_What the exercise asks_
Scan the data below and report how many lines include the word "unfold". Nothing else is wanted.

_Provided records_
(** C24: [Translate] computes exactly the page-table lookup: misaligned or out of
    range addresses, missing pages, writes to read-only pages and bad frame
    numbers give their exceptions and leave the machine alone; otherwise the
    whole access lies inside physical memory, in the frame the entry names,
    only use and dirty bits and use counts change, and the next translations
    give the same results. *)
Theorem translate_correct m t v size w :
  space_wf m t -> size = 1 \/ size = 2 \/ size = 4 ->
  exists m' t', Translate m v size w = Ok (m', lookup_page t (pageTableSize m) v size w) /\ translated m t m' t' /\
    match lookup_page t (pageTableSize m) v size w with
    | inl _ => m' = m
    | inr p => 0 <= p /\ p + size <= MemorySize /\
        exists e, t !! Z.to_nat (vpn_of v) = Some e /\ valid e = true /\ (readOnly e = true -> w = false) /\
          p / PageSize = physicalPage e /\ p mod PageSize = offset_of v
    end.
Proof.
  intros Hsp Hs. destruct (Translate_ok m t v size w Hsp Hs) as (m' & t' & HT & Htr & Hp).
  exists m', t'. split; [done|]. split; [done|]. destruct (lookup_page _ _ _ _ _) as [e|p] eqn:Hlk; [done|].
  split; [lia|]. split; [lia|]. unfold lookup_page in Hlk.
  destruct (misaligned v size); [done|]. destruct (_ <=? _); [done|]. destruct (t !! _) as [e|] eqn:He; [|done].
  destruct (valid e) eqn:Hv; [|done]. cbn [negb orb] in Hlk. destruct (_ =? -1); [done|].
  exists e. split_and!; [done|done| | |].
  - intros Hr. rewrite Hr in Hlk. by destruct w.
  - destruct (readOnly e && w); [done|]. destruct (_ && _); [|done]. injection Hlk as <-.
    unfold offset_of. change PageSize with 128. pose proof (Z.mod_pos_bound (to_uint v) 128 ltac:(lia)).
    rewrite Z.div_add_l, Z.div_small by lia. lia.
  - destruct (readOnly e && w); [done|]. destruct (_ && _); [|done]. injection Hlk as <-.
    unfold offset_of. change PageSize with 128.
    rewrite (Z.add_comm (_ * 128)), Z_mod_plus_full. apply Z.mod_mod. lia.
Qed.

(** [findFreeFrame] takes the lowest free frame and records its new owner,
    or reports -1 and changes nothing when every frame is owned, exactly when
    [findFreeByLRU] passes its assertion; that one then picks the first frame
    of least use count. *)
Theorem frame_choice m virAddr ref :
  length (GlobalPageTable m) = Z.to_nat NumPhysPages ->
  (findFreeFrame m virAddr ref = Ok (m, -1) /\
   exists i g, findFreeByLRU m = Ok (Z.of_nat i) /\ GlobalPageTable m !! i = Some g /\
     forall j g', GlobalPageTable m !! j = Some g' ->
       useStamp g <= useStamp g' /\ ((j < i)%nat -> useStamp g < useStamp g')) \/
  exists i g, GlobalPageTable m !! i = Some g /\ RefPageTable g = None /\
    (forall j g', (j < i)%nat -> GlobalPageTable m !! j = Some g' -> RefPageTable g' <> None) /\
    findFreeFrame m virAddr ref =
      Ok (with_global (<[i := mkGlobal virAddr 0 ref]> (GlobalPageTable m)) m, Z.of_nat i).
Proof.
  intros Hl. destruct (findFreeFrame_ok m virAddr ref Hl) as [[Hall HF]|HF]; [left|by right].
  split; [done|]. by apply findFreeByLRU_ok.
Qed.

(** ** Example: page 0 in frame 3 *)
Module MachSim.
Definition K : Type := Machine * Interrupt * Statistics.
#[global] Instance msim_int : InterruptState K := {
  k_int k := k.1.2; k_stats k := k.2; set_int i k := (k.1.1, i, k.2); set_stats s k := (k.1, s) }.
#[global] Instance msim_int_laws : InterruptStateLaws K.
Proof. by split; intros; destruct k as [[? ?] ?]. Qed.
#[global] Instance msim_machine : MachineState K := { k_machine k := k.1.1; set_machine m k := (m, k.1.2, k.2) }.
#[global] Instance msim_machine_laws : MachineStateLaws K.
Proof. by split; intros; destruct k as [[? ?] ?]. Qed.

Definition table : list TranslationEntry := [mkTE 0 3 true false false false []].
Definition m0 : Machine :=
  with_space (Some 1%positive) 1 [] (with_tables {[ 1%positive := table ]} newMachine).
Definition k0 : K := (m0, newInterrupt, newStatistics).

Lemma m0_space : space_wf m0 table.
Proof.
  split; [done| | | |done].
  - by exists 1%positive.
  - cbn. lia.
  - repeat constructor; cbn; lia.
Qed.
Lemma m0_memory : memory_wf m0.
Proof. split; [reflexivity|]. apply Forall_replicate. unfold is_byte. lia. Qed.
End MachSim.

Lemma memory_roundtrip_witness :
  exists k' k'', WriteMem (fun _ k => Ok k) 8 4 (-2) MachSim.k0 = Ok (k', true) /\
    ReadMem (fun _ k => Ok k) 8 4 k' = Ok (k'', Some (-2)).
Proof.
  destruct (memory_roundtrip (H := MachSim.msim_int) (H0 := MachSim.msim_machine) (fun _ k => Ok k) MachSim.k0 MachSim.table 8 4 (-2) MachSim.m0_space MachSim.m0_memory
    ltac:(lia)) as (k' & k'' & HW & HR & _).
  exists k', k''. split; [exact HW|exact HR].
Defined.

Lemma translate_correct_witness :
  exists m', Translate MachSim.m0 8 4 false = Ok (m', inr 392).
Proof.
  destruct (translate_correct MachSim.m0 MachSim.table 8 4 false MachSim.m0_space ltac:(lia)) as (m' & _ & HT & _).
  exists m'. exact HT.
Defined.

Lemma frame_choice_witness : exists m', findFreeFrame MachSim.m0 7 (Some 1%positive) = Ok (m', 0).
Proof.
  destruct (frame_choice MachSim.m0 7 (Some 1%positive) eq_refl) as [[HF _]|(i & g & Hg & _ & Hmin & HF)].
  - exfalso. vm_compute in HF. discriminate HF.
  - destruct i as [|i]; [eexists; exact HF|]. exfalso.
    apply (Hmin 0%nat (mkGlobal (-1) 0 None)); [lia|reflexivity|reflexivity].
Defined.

_Reply to the task_
4